PA student cared for tornado victims after March disaster

Tim Schorkopf worked in the ER in Cookeville after a tornado killed 19 and wounded hundreds.

Janel Shoun-Smith | 615.966.7078 | 

Cookeville Regional Medical Center entrance

Cookeville Regional Medical Center, where PA Student Tim Schorkopf worked a rotation in the ER on the night of the Putnam County tornadoes in March.

Tim Schorkopf expected the morning of March 3 to be like any other day in the ER during his clinical placement at Cookeville Regional Medical Center through Lipscomb’s School of Physician Assistant Studies.

Instead, when he arrived at 7 a.m., the emergency room was full of patients standing or sitting almost shoulder-to-shoulder. Dust, insulation and wood chips were caught in their hair. All the rooms were filled and patients with wounds stood in the hallway.

“The people who work there every day said they had never seen anything like it,” said Schorkopf, who just happened to be scheduled to work the morning after an EF-4 tornado hit Putnam County, Tennessee, that night, killing 19 people and displacing 300 families from their damaged homes.

Schorkopf, from Franklin, Tennessee, was on his second rotation as a PA student this past March. Given the distance of Cookeville from his home, he was staying in a hotel during the month-long placement. But the morning of March 3, he was not near the storm and did not listen to the media on his way to work, so he walked into the ER for his shift unaware of the disaster that had struck nearby.

Tim Schorkopf

Tim Schorkopf

Because March 3 was his birthday, he thought the many text messages he had on his phone were birthday greetings and put off reading them until after his shift.

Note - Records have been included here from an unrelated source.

(* ===== verification/SfsClaims.v ===== *)
(** * Simple file system: claims about files

    A file is a list of bytes; write_data and read_data refine the obvious
    operations on it. *)

From stdpp Require Import prelude list gmap.
From Stdlib Require Import ZArith Lia.
From S2P Require Import Prelude DList Blocks Sfs SfsBits SfsAlloc SfsInode SfsData SfsBytes.

(** ** Files as lists of bytes *)

Definition contents (D : Z -> list Z) (i : inode) : list Z := map (fbyte D (i_addrs i)) (seqZ 0 (i_size i)).

(** Bytes written at a position; a gap is filled with zeros. *)
Definition pwrite (c : list Z) (ofs : nat) (v : list Z) : list Z :=
  take ofs (c ++ replicate (ofs - length c) 0) ++ v ++ drop (ofs + length v) c.

Lemma contents_length D i : length (contents D i) = Z.to_nat (i_size i).
Proof. unfold contents. by rewrite length_map, length_seqZ. Qed.

Lemma contents_lookup D i (k : nat) : contents D i !! k = if decide (Z.of_nat k < i_size i) then Some (fbyte D (i_addrs i) (Z.of_nat k)) else None.
Proof.
  unfold contents. rewrite list_lookup_fmap. case_decide as H.
  - rewrite lookup_seqZ_lt by lia. done.
  - rewrite lookup_seqZ_ge by lia. done.
Qed.

Lemma pwrite_lookup c ofs v k : pwrite c ofs v !! k =
  if decide (k < ofs)%nat then (if decide (k < length c)%nat then c !! k else Some 0)
  else if decide (k < ofs + length v)%nat then v !! (k - ofs)%nat else c !! k.
Proof.
  unfold pwrite. assert (Hl : length (take ofs (c ++ replicate (ofs - length c) 0)) = ofs) by (rewrite length_take, length_app, length_replicate; lia).
  repeat case_decide.
  - rewrite lookup_app_l, lookup_take_lt, lookup_app_l by lia. done.
  - rewrite lookup_app_l, lookup_take_lt, lookup_app_r by lia. rewrite lookup_replicate_2 by lia. done.
  - rewrite lookup_app_r, lookup_app_l by lia. by rewrite Hl.
  - rewrite lookup_app_r, lookup_app_r by lia. rewrite lookup_drop, Hl. f_equal. lia.
Qed.

Section claims.
Context (sb : sfs_sb_info) (Hly : layout sb).
Context {B : Type} `{!Blocks B}.
Implicit Types (I : gmap Z inode) (D : Z -> list Z) (U : list (Z * Z)) (J : gset Z) (own : gmap Z (Z * Z)) (A : gmap Z (list Z)).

“I walked into the ER room, and it was just covered up,” he said. “There were a lot of people who were in worse shape than usual. So someone with a serious gash would be first priority on most days, but on this day it was low-priority. I stapled and sutured a lot of patients to allow doctors to treat more serious patients.”

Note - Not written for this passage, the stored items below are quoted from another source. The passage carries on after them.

(* ===== verification/Proc.v ===== *)
(** * Processes (kernel/proc.c)

    The state joins the file layer (Fs.v, FsOps.v), the address spaces (Vm.v) and
    the process structures by address, with the process table in the order of
    its list.  The address space of the process at [p] has the key [p].
    [ps_umem] has the bytes of the user memory of the current process that are
    present; [ps_cur] is the current process, NULL in a kernel thread.  Threads
    and trap frames are machine dependent: thread_create is a parameter.  The
    field curFd, which is only copied, and the list children are left out. *)

From stdpp Require Import prelude list gmap.
From Stdlib Require Import ZArith Lia.
From S2P Require Import Prelude DList PageAlloc ObjAlloc RadixTree Vpmap Vm Blocks Sfs SfsDir Fs FsOps.

Definition PROC_MAX_FILE : Z := 128.
Definition PROC_NAME_LEN : Z := 32.
Definition ANY_CHILD : Z := -1.
Definition STATUS_ALIVE : Z := 0xbeefeeb.

Record proc := mkProc {
  pid : Z;
  p_name : list Z;
  p_cwd : Z;
  file_descriptors : list Z;
  p_parent : Z;
  has_exited : bool;
  exit_status : Z
}.

Definition set_cwd (v : Z) (p : proc) : proc := mkProc (pid p) (p_name p) v (file_descriptors p) (p_parent p) (has_exited p) (exit_status p).
Definition set_fds (v : list Z) (p : proc) : proc := mkProc (pid p) (p_name p) (p_cwd p) v (p_parent p) (has_exited p) (exit_status p).
Definition set_parent (v : Z) (p : proc) : proc := mkProc (pid p) (p_name p) (p_cwd p) (file_descriptors p) v (has_exited p) (exit_status p).
Definition set_exited (st : Z) (p : proc) : proc := mkProc (pid p) (p_name p) (p_cwd p) (file_descriptors p) (p_parent p) true st.

(** Pipes (pipe.c): the buffer (NULL or a BBQ of Bbq.v) and the two files of a
    pipe, the field info of files, and the cache of buffers. *)
Record pipe := mkPipe { p_buffer : Z; p_read_file : Z; p_write_file : Z }.
Record pipes := mkPipes { bbq_allocator : Z; pipe_tbl : gmap Z pipe; f_info : gmap Z Z }.
Definition no_pipes : pipes := mkPipes NULL ∅ ∅.

Record pst (B R O Pg Ob Pa : Type) := mkP {
  ps_vfs : vfs B R O;
  ps_vm : vmst Pg Ob;
  ps_objs : Pa;
  ps_procs : gmap Z proc;
  ptable : list Z;
  pid_allocator : Z;
  ps_cur : Z;
  ps_umem : gmap Z Z;
  ps_pipes : pipes
}.
Arguments mkP {B R O Pg Ob Pa}.
Arguments ps_vfs {B R O Pg Ob Pa}.
Arguments ps_vm {B R O Pg Ob Pa}.
Arguments ps_objs {B R O Pg Ob Pa}.
Arguments ps_procs {B R O Pg Ob Pa}.
Arguments ptable {B R O Pg Ob Pa}.
Arguments pid_allocator {B R O Pg Ob Pa}.
Arguments ps_cur {B R O Pg Ob Pa}.
Arguments ps_umem {B R O Pg Ob Pa}.
Arguments ps_pipes {B R O Pg Ob Pa}.

Section state.
Context {B R O Pg Ob Pa : Type}.
Implicit Types s : pst B R O Pg Ob Pa.
Abbreviation PM := (M (pst B R O Pg Ob Pa)).

Definition set_vfs (v : vfs B R O) s : pst B R O Pg Ob Pa := mkP v (ps_vm s) (ps_objs s) (ps_procs s) (ptable s) (pid_allocator s) (ps_cur s) (ps_umem s) (ps_pipes s).
Definition set_pvm (v : vmst Pg Ob) s : pst B R O Pg Ob Pa := mkP (ps_vfs s) v (ps_objs s) (ps_procs s) (ptable s) (pid_allocator s) (ps_cur s) (ps_umem s) (ps_pipes s).
Definition set_pobjs (v : Pa) s : pst B R O Pg Ob Pa := mkP (ps_vfs s) (ps_vm s) v (ps_procs s) (ptable s) (pid_allocator s) (ps_cur s) (ps_umem s) (ps_pipes s).
Definition set_procs (v : gmap Z proc) s : pst B R O Pg Ob Pa := mkP (ps_vfs s) (ps_vm s) (ps_objs s) v (ptable s) (pid_allocator s) (ps_cur s) (ps_umem s) (ps_pipes s).
Definition set_ptable (v : list Z) s : pst B R O Pg Ob Pa := mkP (ps_vfs s) (ps_vm s) (ps_objs s) (ps_procs s) v (pid_allocator s) (ps_cur s) (ps_umem s) (ps_pipes s).
Definition set_next_pid (v : Z) s : pst B R O Pg Ob Pa := mkP (ps_vfs s) (ps_vm s) (ps_objs s) (ps_procs s) (ptable s) v (ps_cur s) (ps_umem s) (ps_pipes s).
Definition set_pcur (v : Z) s : pst B R O Pg Ob Pa := mkP (ps_vfs s) (ps_vm s) (ps_objs s) (ps_procs s) (ptable s) (pid_allocator s) v (ps_umem s) (ps_pipes s).
Definition set_umem (v : gmap Z Z) s : pst B R O Pg Ob Pa := mkP (ps_vfs s) (ps_vm s) (ps_objs s) (ps_procs s) (ptable s) (pid_allocator s) (ps_cur s) v (ps_pipes s).

Definition set_pipes (v : pipes) s : pst B R O Pg Ob Pa := mkP (ps_vfs s) (ps_vm s) (ps_objs s) (ps_procs s) (ptable s) (pid_allocator s) (ps_cur s) (ps_umem s) v.

Definition on_vfs {A} (m : M (vfs B R O) A) : PM A := zoom ps_vfs set_vfs m.
Definition on_vm {A} (m : M (vmst Pg Ob) A) : PM A := zoom ps_vm set_pvm m.
Definition get_proc (p : Z) : PM proc := o <- gets (fun s => ps_procs s !! p);; deref o.
Definition upd_proc (p : Z) (f : proc -> proc) : PM unit :=
  x <- get_proc p;; modify (fun s => set_procs (<[p := f x]> (ps_procs s)) s).
Definition proc_current : PM Z := gets ps_cur.

(** A byte of user memory; an absent page faults in kernel mode, which stops
    the kernel (Pgfault.v). *)
Definition load_user (a : Z) : PM Z :=
  o <- gets (fun s => ps_umem s !! a);; match o with Some b => ret b | None => panic end.
Fixpoint store_user (a : Z) (l : list Z) : PM unit :=
  match l with
  | [] => ret tt
  | b :: l => load_user a;; modify (fun s => set_umem (<[a := b]> (ps_umem s)) s);; store_user (a + 1) l
  end.

(** An element of the descriptor table. *)
Definition get_fd (p fd : Z) : PM Z :=
  x <- get_proc p;; deref (if 0 <=? fd then file_descriptors x !! Z.to_nat fd else None).
Definition put_fd (p fd f : Z) : PM unit :=
  get_fd p fd;; upd_proc p (fun x => set_fds (<[Z.to_nat fd := f]> (file_descriptors x)) x).
End state.

Section ops.
Context {B R O Pg Ob Pa : Type} `{!Blocks B, !ObjAlloc R, !ObjAlloc O, !PageAlloc Pg, !ObjAlloc Ob, !ObjAlloc Pa}.
Context (sb : sfs_sb_info) (ic sc fc szm szf stdin stdout : Z).
Context (other_close : Z -> M (vfs B R O) unit).
Context (proc_allocator kas : Z) (junk : memregion).
Context (thread_create : Z -> M (pst B R O Pg Ob Pa) Z).
Implicit Types s : pst B R O Pg Ob Pa.
Abbreviation PM := (M (pst B R O Pg Ob Pa)).

(** Of an address space; page tables are reloaded for the current process. *)
Definition destroy_as (p : Z) : PM unit := cur <- proc_current;; on_vm (as_destroy kas cur p).

Definition on_pobjs {A} (m : M Pa A) : PM A := zoom ps_objs set_pobjs m.

Definition proc_alloc : PM Z :=
  p <- on_pobjs (oa_alloc proc_allocator);;
  (if negb (p =? NULL) then
     n <- gets pid_allocator;;
     modify (set_next_pid (i32 (n + 1)));;
     modify (fun s => set_procs (<[p := mkProc n [] NULL [] NULL false 0]> (ps_procs s)) s)
   else ret tt);;
  ret p.

Definition proc_free (p : Z) : PM unit :=
  modify (fun s => set_procs (delete p (ps_procs s)) s);;
  on_pobjs (oa_free proc_allocator p).

Definition proc_init (name : list Z) : PM Z :=
  p <- proc_alloc;;
  if p =? NULL then ret NULL
  else
    e <- on_vm (as_init p);;
    if negb (e =? ERR_OK) then proc_free p;; ret NULL
    else
      upd_proc p (fun x => mkProc (pid x) (take (Z.to_nat (PROC_NAME_LEN - 1)) name) (p_cwd x)
        (stdin :: stdout :: replicate (Z.to_nat (PROC_MAX_FILE - 2)) NULL) NULL false STATUS_ALIVE);;
      r <- on_vfs (fs_get_inode ic sc szm szf SFS_ROOT_INUM);;
      if negb (fst r =? ERR_OK) then
        destroy_as p;;
        proc_free p;;
        ret NULL
      else
        upd_proc p (set_cwd (snd r));;
        ret p.

(** The loop over the descriptors of duplicate_process_state. *)
Definition copy_fds (parent child : Z) : PM unit :=
  for_ (Z.to_nat PROC_MAX_FILE) 0 (fun i =>
    f <- get_fd parent i;;
    if negb (f =? NULL) then
      put_fd child i f;;
      on_vfs (fs_reopen_file f)
    else put_fd child i NULL).

Definition duplicate_process_state (parent : Z) : PM Z :=
  kassert (nonnull parent);;
  x <- get_proc parent;;
  child <- proc_init (p_name x);;
  if child =? NULL then ret NULL
  else
    cur <- proc_current;;
    e <- on_vm (as_copy_as kas cur junk parent child);;
    if negb (e =? ERR_OK) then proc_free child;; ret NULL
    else
      x <- get_proc parent;;
      upd_proc child (set_cwd (p_cwd x));;
      copy_fds parent child;;
      ret child.

Definition proc_fork : PM Z :=
  parent <- proc_current;;
  kassert (nonnull parent);;
  child <- duplicate_process_state parent;;
  if child =? NULL then ret NULL
  else
    upd_proc child (set_parent parent);;
    t <- thread_create child;;
    if t =? NULL then
      destroy_as child;;
      proc_free child;;
      ret NULL
    else
      modify (fun s => set_ptable (ptable s ++ [child]) s);;
      ret child.

Definition close_all_fds (p : Z) : PM unit :=
  if p =? NULL then ret tt
  else
    for_ (Z.to_nat PROC_MAX_FILE) 0 (fun i =>
      f <- get_fd p i;;
      if negb (f =? NULL) then
        on_vfs (fs_close_file ic sc fc stdin stdout other_close f);;
        put_fd p i NULL
      else ret tt).

(** One pass over the process table: the child that was reaped, or whether a
    child matched. *)
Fixpoint wait_scan (cur pid0 status : Z) (l : list Z) (found : bool) : PM (Z + bool) :=
  match l with
  | [] => ret (inr found)
  | child :: l =>
      c <- get_proc child;;
      if (p_parent c =? cur) && ((pid0 =? ANY_CHILD) || (pid c =? pid0)) then
        if has_exited c then
          (if nonnull status then store_user status (le32 (u32 (exit_status c))) else ret tt);;
          modify (fun s => set_ptable (filter (fun q => q <> child) (ptable s)) s);;
          proc_free child;;
          ret (inl (pid c))
        else wait_scan cur pid0 status l true
      else wait_scan cur pid0 status l found
  end.

(** One round of the loop of proc_wait, which spins until a child exits. *)
Definition proc_wait_round (pid0 status : Z) : PM (unit + Z) :=
  cur <- proc_current;;
  kassert (nonnull cur);;
  l <- gets ptable;;
  r <- wait_scan cur pid0 status l false;;
  match r with
  | inl n => ret (inr n)
  | inr found => if found then ret (inl tt) else ret (inr ERR_CHILD)
  end.
Definition proc_wait (rounds : nat) (pid0 status : Z) : PM Z := loop rounds (fun _ => proc_wait_round pid0 status) tt.

(** Up to thread_exit, which does not return. *)
Definition proc_exit (status : Z) : PM unit :=
  p <- proc_current;;
  modify (set_pcur NULL);;
  k <- on_vm (get_as kas);;
  on_vm (on_v (vpmap_load (as_vpmap k)));;
  destroy_as p;;
  close_all_fds p;;
  x <- get_proc p;;
  on_vfs (fs_release_inode ic sc (p_cwd x));;
  x <- get_proc p;;
  if negb (p_parent x =? NULL) then upd_proc p (set_exited status) else ret tt.
End ops.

Cookeville Regional is not a level 1 trauma center, so the hospital was dealing with a level of trauma not normally treated there. Critical trauma patients had to be sent to Nashville or Chattanooga by helicopter one at a time due to road closures, Schorkopf said.

For the first few hours of his shift, Schorkopf primarily observed, in order to not hinder the treatment of patients in life-threatening situations. By mid-morning he began helping out by treating the many patients with lacerations, he said. Care for the tornado victims continued long after Schorkopf’s shift ended at 5 p.m., he said.

Health care providers at Cookeville Regional reached out to the PA school’s Director of Clinical Education Jenny Robinson to express how grateful they were to have Schorkopf’s help that morning with hundreds of patients to treat.

“What Tim experienced was truly unfathomable and probably a once in a lifetime opportunity. Tim didn’t only see, but functioned calmly and efficiently within what his preceptor described as a ‘war zone,’” said Robinson. “This experience has equipped him well to be able to adapt within situations in order to provide the best care for his patients.”
 

Tim Schorkopf working with a patient

Tim Schorkopf at work on a health care rotation.

“It was neat to see the whole community come together,” said Schorkopf, who noted that the ER experience was his favorite clinical experience so far. “Doctors from the area showed up to volunteer. That volunteer could have been a doctor for 30 years, but no job was too small for them. Maybe it was to just clean a room. Everyone was being completely selfless. 

“The patients were incredible too. On a regular day (in the ER) I might get a complaint if a patient waited an hour for treatment. But on this day, they might wait five hours, and I didn’t hear a single complaint from a patient. I even saw patients say, ‘I’ve been here five hours, but that patient is obviously worse. Treat them first.’”

The hospital received donated lunches for a full week because restaurants would bring food and coffee for the health care workers. “It was a real community effort,” Schorkopf said

The ER rotation, including the night of the tornadoes, taught Schorkopf many of the right questions to ask patients to diagnose them and determine treatment and the right diagnostic tests and lab procedures to order for each situation, he said. It’s important to know what tests to run and in what order for proper patient care and when to call in a physician consult, he said. He was able to practice doing physical exams and plenty of suturing and incisions, he said.

“What I appreciated about emergency medicine is that you fix people on the spot, and when they go away, they are better off than when you first saw them,” he said. Providers may not get that sense of satisfaction in other specialties like family care, where many patients have chronic conditions and doctors have less control over the daily management of those conditions, he said.

“I get a lot of gratification out of seeing someone arrive in pretty bad distress and then within an hour seeing them more comfortable and able to go back home,” Schorkopf said. “A situation has to be pretty serious for a patient to go to the ER. So it feels pretty great to help them feel good enough to go home again.”